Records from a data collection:
(** ** The timing through the argument *)

Lemma of_Z_exact p :
  Zpos p < 2 ^ 53 ->
  exists m, binary_round 53 1024 false p 0 = S754_finite false m (Zpos (digits2_pos p) - 53) /\
    Zpos m = Zpos p * 2 ^ (53 - Zpos (digits2_pos p)) /\ Zpos (digits2_pos p) <= 53.
Proof.
  intros Hp. pose proof (digits2_pos_bounds p) as Hd.
  assert (Zpos (digits2_pos p) <= 53) as Hle.
  { destruct (Z.le_gt_cases (Zpos (digits2_pos p)) 53) as [|Hgt]; [done|].
    pose proof (Z.pow_le_mono_r 2 53 (Zpos (digits2_pos p) - 1)). lia. }
  unfold binary_round, shl_align, fexp, SpecFloat.emin.
  replace (Z.max (Zpos (digits2_pos p) + 0 - 53) (3 - 1024 - 53) - 0) with (Zpos (digits2_pos p) - 53) by lia.
  destruct (Zpos (digits2_pos p) - 53) as [|q|q] eqn:E; [|lia|].
  - exists p. rewrite round_exact by lia. split_and!; [done| |done]. replace (53 - Zpos (digits2_pos p)) with 0 by lia. lia.
  - replace (Z.max (Zpos (digits2_pos p) + 0 - 53) (3 - 1024 - 53)) with (Zneg q) by lia.
    exists (Pos.iter xO p q). rewrite round_exact; [|done|rewrite digits2_shift; lia|lia].
    split_and!; [done| |done]. rewrite shift_value. f_equal. f_equal. lia.
Qed.

Lemma finite_leb m k e e' :
  e <= e' -> (e = e' -> Zpos m <= Zpos k) -> F64.leb (S754_finite false m e) (S754_finite false k e') = true.
Proof.
  intros He Hm. unfold F64.leb, SFleb, SFcompare. destruct (Z.compare_spec e e') as [He'|He'|He']; [|done|lia].
  specialize (Hm He'). change (match (m ?= k)%positive with Gt => false | _ => true end = true).
  change ((m ?= k)%positive <> Gt) in Hm. by destruct (m ?= k)%positive.
Qed.

(** An [int] is a double, and none is above the double of [INT_MAX]. *)
Lemma int_double n :
  1 <= n <= INT_MAX ->
  nearest false n 1 = F64.of_Z n /\ range_error (F64.of_Z n) n 1 = false /\ integral_in_range (F64.of_Z n) = true /\
  cast_i32 (F64.of_Z n) = Some n.
Proof.
  intros Hn. destruct n as [|p|p]; [lia| |lia]. unfold INT_MAX in Hn.
  destruct (of_Z_exact p) as (m & Hm & Hv & Hd); [lia|].
  assert (F64.of_Z (Zpos p) = S754_finite false m (Zpos (digits2_pos p) - 53)) as Hf by exact Hm.
  pose proof (digits2_pos_bounds p) as Hb. set (d := Zpos (digits2_pos p)) in *.
  assert (d <= 31) as Hd31. { destruct (Z.le_gt_cases d 31); [done|]. pose proof (Z.pow_le_mono_r 2 31 (d - 1)). lia. }
  assert (SF_trunc (F64.of_Z (Zpos p)) = Some (Zpos p)) as Ht.
  { rewrite Hf. cbn [SF_trunc]. destruct (d - 53) as [|q|q] eqn:E; [lia|lia|]. rewrite Hv. replace (53 - d) with (Zpos q) by lia.
    by rewrite Z.div_mul by (apply Z.pow_nonzero; lia). }
  split_and!.
  - done.
  - rewrite Hf. unfold range_error. rewrite Hv. replace (- (d - 53)) with (53 - d) by lia. rewrite Z.mul_1_r, Z.eqb_refl. apply andb_false_r.
  - unfold integral_in_range. rewrite Ht, Hf.
    assert (F64.ltb (F64.of_Z 0) (S754_finite false m (d - 53)) = true) as -> by done.
    assert (F64.leb (S754_finite false m (d - 53)) (F64.of_Z INT_MAX) = true) as ->.
    { change (F64.of_Z INT_MAX) with (S754_finite false 9007199250546688 (-22)). apply finite_leb; [lia|].
      intros He. rewrite Hv. replace (53 - d) with 22 by lia. lia. }
    unfold SFeqb, SFcompare. by rewrite Z.compare_refl, Pos.compare_refl.
  - unfold cast_i32, SF_cast. rewrite Ht. by replace ((-2147483648 <=? Zpos p) && (Zpos p <=? 2147483647)) with true by lia.
Qed.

What the task requires: Copy exactly the stretch of data above from the line with "destruct (Zpos (digits2_pos" through the line with "exists (Pos.iter xO", and omit all other lines.

Answer to this exercise:
  destruct (Zpos (digits2_pos p) - 53) as [|q|q] eqn:E; [|lia|].
  - exists p. rewrite round_exact by lia. split_and!; [done| |done]. replace (53 - Zpos (digits2_pos p)) with 0 by lia. lia.
  - replace (Z.max (Zpos (digits2_pos p) + 0 - 53) (3 - 1024 - 53)) with (Zneg q) by lia.
    exists (Pos.iter xO p q). rewrite round_exact; [|done|rewrite digits2_shift; lia|lia].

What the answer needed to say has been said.